Stored items
━━━━━━━━
(** A braced segment becomes its named group. *)
Lemma replace_braces_segment (name rest : string) :
  valid_name name = true -> boundary rest = true ->
  replace_braces 0 (("{" +:+ name +:+ "}") +:+ rest) =
    named_group name +:+ replace_braces 0 rest.
Proof.
  intros Hn Hb. rewrite !str_app_assoc. rewrite str_app_cons, str_app_nil_l.
  cbn [replace_braces]. rewrite Ascii.eqb_refl.
  rewrite (brace_capture_segment name rest Hn Hb). f_equal.
  replace (S (String.length name)) with (String.length (name +:+ "}"))
    by (rewrite str_length_app; simpl; lia).
  rewrite <- str_app_assoc. apply replace_braces_skip.
Qed.

(** A colon segment becomes its named group. *)
Lemma replace_colons_segment (name rest : string) :
  valid_name name = true -> boundary rest = true ->
  replace_colons 0 ((":" +:+ name) +:+ rest) =
    named_group name +:+ replace_colons 0 rest.
Proof.
  intros Hn Hb. rewrite !str_app_assoc. rewrite str_app_cons, str_app_nil_l.
  cbn [replace_colons]. rewrite Ascii.eqb_refl.
  rewrite (colon_capture_segment name rest Hn Hb). f_equal.
  apply replace_colons_skip.
Qed.

(** The pattern after the first pass: the braced segments replaced. *)
Fixpoint braces_replaced (segs : list segment) : string :=
  match segs with
  | [] => ""
  | seg :: rest =>
      "/" +:+ match seg with Brace name => named_group name | _ => written seg end
          +:+ braces_replaced rest
  end.

Lemma replace_braces_pattern (segs : list segment) :
  Forall (fun seg => well_formed seg = true) segs ->
  replace_braces 0 (pattern_of segs) = braces_replaced segs.
Proof.
  induction 1 as [|seg segs Hseg _ IH]; [reflexivity|].
  cbn [pattern_of braces_replaced].
  rewrite (replace_braces_lacks "/" _ eq_refl). f_equal.
  destruct seg as [text | name | name]; cbn [well_formed written] in *.
  - destruct (plain_lacks _ Hseg) as (_ & _ & H).
    now rewrite (replace_braces_lacks _ _ H), IH.
  - apply valid_name_word in Hseg as [_ Hw].
    rewrite replace_braces_lacks, IH; [reflexivity|].
    rewrite lacks_app. now rewrite (all_word_lacks "{" name eq_refl Hw).
  - rewrite <- IH. apply replace_braces_segment; [exact Hseg|].
    apply pattern_of_boundary.
Qed.

Lemma braces_replaced_boundary (segs : list segment) : boundary (braces_replaced segs) = true.
Proof. destruct segs; reflexivity. Qed.

Lemma replace_colons_pattern (segs : list segment) :
  Forall (fun seg => well_formed seg = true) segs ->
  replace_colons 0 (braces_replaced segs) = expression_of segs.
Proof.
  induction 1 as [|seg segs Hseg _ IH]; [reflexivity|].
  cbn [expression_of braces_replaced].
  rewrite (replace_colons_lacks "/" _ eq_refl). f_equal.
  destruct seg as [text | name | name]; cbn [well_formed written group_of] in *.
  - destruct (plain_lacks _ Hseg) as (_ & H & _).
    now rewrite (replace_colons_lacks _ _ H), IH.
  - rewrite <- IH. apply replace_colons_segment; [exact Hseg|].
    apply braces_replaced_boundary.
  - apply valid_name_word in Hseg as [_ Hw].
    now rewrite (replace_colons_lacks _ _ (named_group_lacks_colon _ Hw)), IH.
Qed.

(** The translation of a pattern of well-formed segments: every named
    segment, of either style, has become the group of its name, and the
    static text stands as it was. *)
Lemma translate_segments (segs : list segment) :
  Forall (fun seg => well_formed seg = true) segs ->
  translate (pattern_of segs) = expression_of segs.
Proof.
  intros H. unfold translate.
  now rewrite (replace_braces_pattern segs H), (replace_colons_pattern segs H).
Qed.

(** *** [strconv] *)

Definition digit (c : ascii) : option Z :=
  let n := nat_of_ascii c in
  if (48 <=? n) && (n <=? 57) then Some (Z.of_nat (n - 48)) else None.

Fixpoint digits (acc : Z) (s : string) : option Z :=
  match s with
  | "" => Some acc
  | String c rest =>
      match digit c with
      | Some d => digits (10 * acc + d) rest
      | None => None
      end
  end.

(** The size of [int] and [uint], for a bit size of 0. *)
Definition IntSize : Z := 64.

Definition bits_of (bitSize : Z) : Z := if (bitSize =? 0)%Z then IntSize else bitSize.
━━━━━━━━
Every record, word for word, must be returned.

(** A braced segment becomes its named group. *)
Lemma replace_braces_segment (name rest : string) :
  valid_name name = true -> boundary rest = true ->
  replace_braces 0 (("{" +:+ name +:+ "}") +:+ rest) =
    named_group name +:+ replace_braces 0 rest.
Proof.
  intros Hn Hb. rewrite !str_app_assoc. rewrite str_app_cons, str_app_nil_l.
  cbn [replace_braces]. rewrite Ascii.eqb_refl.
  rewrite (brace_capture_segment name rest Hn Hb). f_equal.
  replace (S (String.length name)) with (String.length (name +:+ "}"))
    by (rewrite str_length_app; simpl; lia).
  rewrite <- str_app_assoc. apply replace_braces_skip.
Qed.

(** A colon segment becomes its named group. *)
Lemma replace_colons_segment (name rest : string) :
  valid_name name = true -> boundary rest = true ->
  replace_colons 0 ((":" +:+ name) +:+ rest) =
    named_group name +:+ replace_colons 0 rest.
Proof.
  intros Hn Hb. rewrite !str_app_assoc. rewrite str_app_cons, str_app_nil_l.
  cbn [replace_colons]. rewrite Ascii.eqb_refl.
  rewrite (colon_capture_segment name rest Hn Hb). f_equal.
  apply replace_colons_skip.
Qed.

(** The pattern after the first pass: the braced segments replaced. *)
Fixpoint braces_replaced (segs : list segment) : string :=
  match segs with
  | [] => ""
  | seg :: rest =>
      "/" +:+ match seg with Brace name => named_group name | _ => written seg end
          +:+ braces_replaced rest
  end.

Lemma replace_braces_pattern (segs : list segment) :
  Forall (fun seg => well_formed seg = true) segs ->
  replace_braces 0 (pattern_of segs) = braces_replaced segs.
Proof.
  induction 1 as [|seg segs Hseg _ IH]; [reflexivity|].
  cbn [pattern_of braces_replaced].
  rewrite (replace_braces_lacks "/" _ eq_refl). f_equal.
  destruct seg as [text | name | name]; cbn [well_formed written] in *.
  - destruct (plain_lacks _ Hseg) as (_ & _ & H).
    now rewrite (replace_braces_lacks _ _ H), IH.
  - apply valid_name_word in Hseg as [_ Hw].
    rewrite replace_braces_lacks, IH; [reflexivity|].
    rewrite lacks_app. now rewrite (all_word_lacks "{" name eq_refl Hw).
  - rewrite <- IH. apply replace_braces_segment; [exact Hseg|].
    apply pattern_of_boundary.
Qed.

Lemma braces_replaced_boundary (segs : list segment) : boundary (braces_replaced segs) = true.
Proof. destruct segs; reflexivity. Qed.

Lemma replace_colons_pattern (segs : list segment) :
  Forall (fun seg => well_formed seg = true) segs ->
  replace_colons 0 (braces_replaced segs) = expression_of segs.
Proof.
  induction 1 as [|seg segs Hseg _ IH]; [reflexivity|].
  cbn [expression_of braces_replaced].
  rewrite (replace_colons_lacks "/" _ eq_refl). f_equal.
  destruct seg as [text | name | name]; cbn [well_formed written group_of] in *.
  - destruct (plain_lacks _ Hseg) as (_ & H & _).
    now rewrite (replace_colons_lacks _ _ H), IH.
  - rewrite <- IH. apply replace_colons_segment; [exact Hseg|].
    apply braces_replaced_boundary.
  - apply valid_name_word in Hseg as [_ Hw].
    now rewrite (replace_colons_lacks _ _ (named_group_lacks_colon _ Hw)), IH.
Qed.

(** The translation of a pattern of well-formed segments: every named
    segment, of either style, has become the group of its name, and the
    static text stands as it was. *)
Lemma translate_segments (segs : list segment) :
  Forall (fun seg => well_formed seg = true) segs ->
  translate (pattern_of segs) = expression_of segs.
Proof.
  intros H. unfold translate.
  now rewrite (replace_braces_pattern segs H), (replace_colons_pattern segs H).
Qed.

(** *** [strconv] *)

Definition digit (c : ascii) : option Z :=
  let n := nat_of_ascii c in
  if (48 <=? n) && (n <=? 57) then Some (Z.of_nat (n - 48)) else None.

Fixpoint digits (acc : Z) (s : string) : option Z :=
  match s with
  | "" => Some acc
  | String c rest =>
      match digit c with
      | Some d => digits (10 * acc + d) rest
      | None => None
      end
  end.

(** The size of [int] and [uint], for a bit size of 0. *)
Definition IntSize : Z := 64.

Definition bits_of (bitSize : Z) : Z := if (bitSize =? 0)%Z then IntSize else bitSize.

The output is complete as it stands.